Matheson, Jesse and McConnell, Brendon and Rockey, James and Sakalis, Argyris, “Do Remote Workers Deter Neighborhood Crime? Evidence from the Rise of Working from Home:” (August 6, 2023). Available at SSRN: https://ssrn.com/abstract=4532854 or http://dx.doi.org/10.2139/ssrn.4532854


Abstract

In this paper, we provide the first evidence of the shift to remote work on crime. We examine the impact of the rise of working from home (WFH) on neighborhood-level burglary rates, exploiting geographically granular crime data and a neighborhood WFH measure. We document three key findings. First, a one standard deviation increase in neighborhood WFH (9.5pp) leads to a persistent 4% drop in burglaries. Second, this treatment effect exhibits heterogeneity according to the remote work capacity of contiguous neighborhoods.
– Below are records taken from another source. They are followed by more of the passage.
(* ===== verification/SweepFacts.v ===== *)
(** Facts about the two dependency sweeps: the dispatcher's
    [_mark_dependency_failures_and_ready] and the janitor's
    [propagate_terminal_dependencies]. *)
From S2P Require Import Prelude PyValue Errors Readiness Store Sweep JobService Dispatcher Janitor TaskRows.
From stdpp Require Import options.
Import Readiness.

#[local] Open Scope Z_scope.

Lemma state_cancelled deps m :
  dependency_state deps m ∈ CANCELLED_DEPENDENCY_STATUSES ↔
  dependency_state deps m = "cancelled" ∨ dependency_state deps m = "cancelled_dirty".
Proof. unfold CANCELLED_DEPENDENCY_STATUSES. set_solver. Qed.

(** ** The dispatcher's sweep *)
Section mark.
Import Dispatcher.

Lemma mark_task_cases now m t t' m' c :
  mark_task now m t = (t', m', c) →
  (c = false ∧ t' = t ∧ m' = m ∧
   (t_status t = "pending" → task_deps t ≠ [] →
    dependency_state (task_deps t) m ∈ ["ready"; "blocked"])) ∨
  (c = true ∧ doom t t' ∧ t_status t = "pending" ∧ doomed_status (t_status t') ∧
   task_deps t ≠ [] ∧ t_status t' = dependency_state (task_deps t) m ∧
   m' = <[task_id t' := t_status t']> m).
Proof.
  unfold mark_task. destruct (decide _) as [Hp|Hp].
  { intros [= <- <- <-]. left. split_and!; done. }
  apply dec_stable in Hp. destruct (task_deps t) as [|d deps] eqn:Hdeps.
  { intros [= <- <- <-]. left. split_and!; done. }
  pose proof (dependency_state_cases (d :: deps) m) as Hcases.
  destruct (decide _) as [Hf|Hf].
  { intros [= <- <- <-]. right. split_and!; try done; [|by left].
    right. split_and!; try done. by left. }
  destruct (decide _) as [Hc|Hc].
  - intros [= <- <- <-]. right. rewrite state_cancelled in Hc.
    assert (doomed_status (dependency_state (d :: deps) m)) by (destruct Hc as [-> | ->]; unfold doomed_status; tauto).
    split_and!; try done. right. split_and!; done.
  - intros [= <- <- <-]. left. split_and!; [done..|]. rewrite state_cancelled in Hc. set_solver.
Qed.

Lemma mark_task_idle now m t t' m' : mark_task now m t = (t', m', false) → t' = t ∧ m' = m.
Proof. intros [(_ & ? & ? & _)|(? & _)]%mark_task_cases; done. Qed.

Lemma mark_task_doom now m t t' m' c : mark_task now m t = (t', m', c) → doom t t'.
Proof. intros [(_ & -> & _)|(_ & ? & _)]%mark_task_cases; [by left|done]. Qed.

Definition mark_invariant (m : gmap string string) (rows : list Task) : Prop :=
  NoDup (task_id <$> rows) ∧ m = status_map rows.

Definition is_pending (t : Task) : bool := bool_decide (t_status t = "pending").

Lemma mark_invariant_step now m l1 t l2 t' m' c :
  mark_invariant m (l1 ++ t :: l2) → mark_task now m t = (t', m', c) →
  mark_invariant m' (l1 ++ t' :: l2).
Proof.
  intros [Hd ->] H. pose proof (same_id _ _ (doom_identity _ _ (mark_task_doom _ _ _ _ _ _ H))) as Hid.
  apply mark_task_cases in H as [(_ & -> & -> & _)|(_ & _ & _ & _ & _ & _ & ->)]; [by split|].
  split; [|by apply status_map_replace]. by rewrite !fmap_app, !fmap_cons, Hid in *.
Qed.

Lemma mark_task_active now m l1 t l2 t' m' :
  mark_invariant m (l1 ++ t :: l2) → mark_task now m t = (t', m', true) →
  is_pending t = true ∧ is_pending t' = false.
Proof.
  intros _ [(? & _)|(_ & _ & Hp & Hs & _)]%mark_task_cases; [done|].
  unfold is_pending. rewrite bool_decide_eq_true, bool_decide_eq_false.
  split; [done|]. destruct Hs as [-> |[-> | ->]]; done.
Qed.

(** Everything about one run of the marking loop over the rows of a job. *)
Lemma mark_loop_spec now rows :
  NoDup (task_id <$> rows) →
  ∃ rows' m', mark_loop (S (length rows)) now (status_map rows) rows = (rows', m', true) ∧
    Forall2 doom rows rows' ∧ m' = status_map rows' ∧
    ∀ t, t ∈ rows' → t_status t = "pending" → task_deps t ≠ [] →
      dependency_state (task_deps t) m' ∈ ["ready"; "blocked"].
Proof.
  intros Hd. unfold mark_loop.
  destruct (sweep_loop _ _ _ _) as [[rows' m'] b] eqn:H.
  assert (mark_invariant (status_map rows) rows) as Hinv by (by split).
  assert (b = true) as ->.
  { pose proof (sweep_loop_terminates (mark_task now) (mark_task_idle now) mark_invariant is_pending
      (mark_invariant_step now) (mark_task_active now) (S (length rows)) _ _ Hinv) as Ht.
    rewrite H in Ht. apply Ht. pose proof (active_count_le is_pending rows). lia. }
  exists rows', m'. split; [done|].
  pose proof (sweep_loop_rel (mark_task now) doom (mark_task_doom now) _ _ _ _ _ _ H).
  pose proof (sweep_loop_inv (mark_task now) (mark_task_idle now) mark_invariant is_pending
    (mark_invariant_step now) (mark_task_active now) _ _ _ _ _ _ Hinv H) as [_ ->].
  split_and!; [done..|]. intros t Ht Hp Hdeps.
  pose proof (sweep_loop_fixpoint (mark_task now) (mark_task_idle now) _ _ _ _ _ H t Ht) as Hfix.
  apply mark_task_cases in Hfix as [(_ & _ & _ & Hs)|(? & _)]; [by apply Hs|done].
Qed.

(** The store after the sweep: every row is left alone or doomed, and the job's
    rows are the ones the loop ended with. *)
Lemma mark_store_spec now job db ready db' :
  keys_unique db → _mark_dependency_failures_and_ready now job db = (ready, db') →
  tasks_rel doom db db' ∧ db_jobs db' = db_jobs db ∧
  (∀ t, t ∈ db_tasks db → t_job_id t ≠ job → t ∈ db_tasks db') ∧
  (∀ t, t ∈ job_tasks job db' → t_status t = "pending" → task_deps t ≠ [] →
     dependency_state (task_deps t) (status_map (job_tasks job db')) ∈ ["ready"; "blocked"]) ∧
  ready = task_id <$> select (ready_task (status_map (job_tasks job db'))) (job_tasks job db').
Proof.
  intros [Hk Hj]. unfold _mark_dependency_failures_and_ready.
  assert (NoDup (task_id <$> job_tasks job db)) as Hd by (by apply select_NoDup).
  destruct (mark_loop_spec now (job_tasks job db) Hd) as (rows' & m' & Hl & Hdoom & Hm & Hfix).
  rewrite Hl. intros [= <- <-].
  assert (∀ x, x ∈ job_tasks job db → x ∈ db_tasks db) as Hsub.
  { intros x Hx. by apply elem_of_job_tasks in Hx as [_ ?]. }
  assert (job_tasks job (write_rows rows' db) = rows') as Hrows.
  { unfold job_tasks at 1, write_rows. cbn. apply select_write_back; [done| |].
    - eapply Forall2_impl; [exact Hdoom|]. apply doom_identity.
    - intros t t' Hi _ _. by rewrite (same_job _ _ Hi). }
  rewrite Hrows. split_and!.
  - unfold tasks_rel, write_rows. cbn. apply fmap_Forall2. intros x Hx.
    eapply (written_rel doom); [|exact Hk|exact Hsub|exact Hdoom|done].
    intros ?? Hdm. apply (same_id _ _ (doom_identity _ _ Hdm)).
  - done.
  - intros t Ht Hjob. unfold write_rows. cbn. apply list_elem_of_fmap. exists t.
    split; [|done]. symmetry. eapply (written_other (db_tasks db)); [exact Hk|exact Hsub| |done|].
    + apply (Forall2_keys doom); [|done]. intros ?? Hdm. apply (same_id _ _ (doom_identity _ _ Hdm)).
    + intros Hin. by apply elem_of_job_tasks in Hin as [? _].
  - by rewrite <-Hm.
  - by rewrite Hm.
Qed.

Lemma advance_rel now job db queued db' :
  keys_unique db → _advance_job_after_terminal now job db = (queued, db') →
  tasks_rel doom db db' ∧ keys_unique db'.
Proof.
  intros Hk. unfold _advance_job_after_terminal.
  destruct (_mark_dependency_failures_and_ready now job db) as [ready db1] eqn:Hm.
  pose proof (finalize_job_tasks now job db1) as Ht. pose proof (finalize_job_keys now job db1) as Hkk.
  destruct (JobService.finalize_job_if_ready now job db1) as [o db2]. intros [= <- <-].
  apply mark_store_spec in Hm as (Hrel & Hjobs & _); [|done].
  assert (tasks_rel doom db db2) as Hrel2 by (unfold tasks_rel in *; cbn in Ht; by rewrite Ht).
  split; [done|]. apply Hkk. eapply tasks_rel_unique; [|exact Hrel|by rewrite Hjobs|done].
  intros ?? Hdm. apply (same_id _ _ (doom_identity _ _ Hdm)).
Qed.

Lemma post_terminal_rel now job db queued db' :
  keys_unique db → _post_terminal now job db = (queued, db') →
  tasks_rel doom db db' ∧ keys_unique db'.
Proof.
  intros Hk H. apply advance_rel in H as [Hrel Hk']; [|by apply maybe_finalize_keys].
  split; [|done]. unfold tasks_rel in *. by rewrite maybe_finalize_tasks in Hrel.
Qed.
End mark.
Specifically, being surrounded by relatively high WFH neighborhoods can entirely offset the crime-reducing benefit of a given neighborhood’s WFH potential. This is consistent with the predictions of a spatial search model of criminal activity that we develop in the paper. Finally, we document large welfare gains to the decrease in burglary. We estimate welfare gains via a richly specified hedonic house price model. Conservative estimates show the welfare gains are £24.5billion (1% of 2022 UK GDP), but the true gains are likely much higher. These estimates suggest the reduction in burglaries among the most important consequences of the rise in WFH.